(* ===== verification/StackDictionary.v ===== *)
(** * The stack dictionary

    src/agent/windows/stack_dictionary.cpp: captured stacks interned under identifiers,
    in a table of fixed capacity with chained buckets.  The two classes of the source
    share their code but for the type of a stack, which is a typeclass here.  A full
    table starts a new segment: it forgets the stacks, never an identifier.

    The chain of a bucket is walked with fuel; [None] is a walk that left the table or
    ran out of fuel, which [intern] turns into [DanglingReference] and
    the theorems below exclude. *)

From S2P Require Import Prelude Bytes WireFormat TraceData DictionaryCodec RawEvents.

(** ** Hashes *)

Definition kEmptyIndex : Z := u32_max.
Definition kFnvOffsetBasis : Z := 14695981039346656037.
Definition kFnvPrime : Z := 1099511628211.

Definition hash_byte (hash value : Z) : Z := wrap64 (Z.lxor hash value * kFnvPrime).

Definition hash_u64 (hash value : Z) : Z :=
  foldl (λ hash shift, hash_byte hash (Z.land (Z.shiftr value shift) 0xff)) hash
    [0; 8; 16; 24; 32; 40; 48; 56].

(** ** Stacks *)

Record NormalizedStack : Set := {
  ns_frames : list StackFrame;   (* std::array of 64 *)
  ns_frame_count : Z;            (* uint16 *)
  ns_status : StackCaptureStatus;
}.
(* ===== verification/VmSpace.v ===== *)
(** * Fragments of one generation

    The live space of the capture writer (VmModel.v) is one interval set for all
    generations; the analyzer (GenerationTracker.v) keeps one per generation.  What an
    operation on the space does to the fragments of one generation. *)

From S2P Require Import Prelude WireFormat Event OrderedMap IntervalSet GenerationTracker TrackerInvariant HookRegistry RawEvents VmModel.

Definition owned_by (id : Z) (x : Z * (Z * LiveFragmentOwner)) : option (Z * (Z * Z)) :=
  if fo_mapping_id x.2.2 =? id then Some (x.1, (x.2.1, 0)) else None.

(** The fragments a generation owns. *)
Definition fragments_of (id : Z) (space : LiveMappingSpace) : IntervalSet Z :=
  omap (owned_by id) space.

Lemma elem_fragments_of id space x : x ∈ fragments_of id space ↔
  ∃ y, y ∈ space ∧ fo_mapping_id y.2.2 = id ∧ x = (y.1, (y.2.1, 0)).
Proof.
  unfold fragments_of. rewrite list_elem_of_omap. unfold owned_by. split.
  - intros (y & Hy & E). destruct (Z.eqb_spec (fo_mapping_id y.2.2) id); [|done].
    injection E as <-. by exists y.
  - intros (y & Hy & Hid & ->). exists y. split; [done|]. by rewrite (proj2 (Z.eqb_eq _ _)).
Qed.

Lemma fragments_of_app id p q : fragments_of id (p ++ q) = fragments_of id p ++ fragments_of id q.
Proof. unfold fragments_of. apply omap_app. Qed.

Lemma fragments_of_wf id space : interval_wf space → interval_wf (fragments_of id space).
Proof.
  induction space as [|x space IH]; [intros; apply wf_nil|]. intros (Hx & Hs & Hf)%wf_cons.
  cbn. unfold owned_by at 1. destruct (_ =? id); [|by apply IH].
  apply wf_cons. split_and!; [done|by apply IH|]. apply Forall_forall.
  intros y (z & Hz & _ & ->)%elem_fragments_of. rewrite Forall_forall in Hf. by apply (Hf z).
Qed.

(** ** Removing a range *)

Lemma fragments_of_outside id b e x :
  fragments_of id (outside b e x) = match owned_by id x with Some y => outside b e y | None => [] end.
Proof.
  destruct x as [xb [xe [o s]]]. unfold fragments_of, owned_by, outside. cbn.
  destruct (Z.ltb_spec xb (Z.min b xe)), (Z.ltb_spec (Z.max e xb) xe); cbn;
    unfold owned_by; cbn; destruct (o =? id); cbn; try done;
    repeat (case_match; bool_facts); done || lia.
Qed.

◇ ◇ ◇

Which lines in the records above hold the string "apply"? Copy each of them.

▸ **Response**:
Proof. unfold fragments_of. apply omap_app. Qed.
  induction space as [|x space IH]; [intros; apply wf_nil|]. intros (Hx & Hs & Hf)%wf_cons.
  cbn. unfold owned_by at 1. destruct (_ =? id); [|by apply IH].
  apply wf_cons. split_and!; [done|by apply IH|]. apply Forall_forall.
  intros y (z & Hz & _ & ->)%elem_fragments_of. rewrite Forall_forall in Hf. by apply (Hf z).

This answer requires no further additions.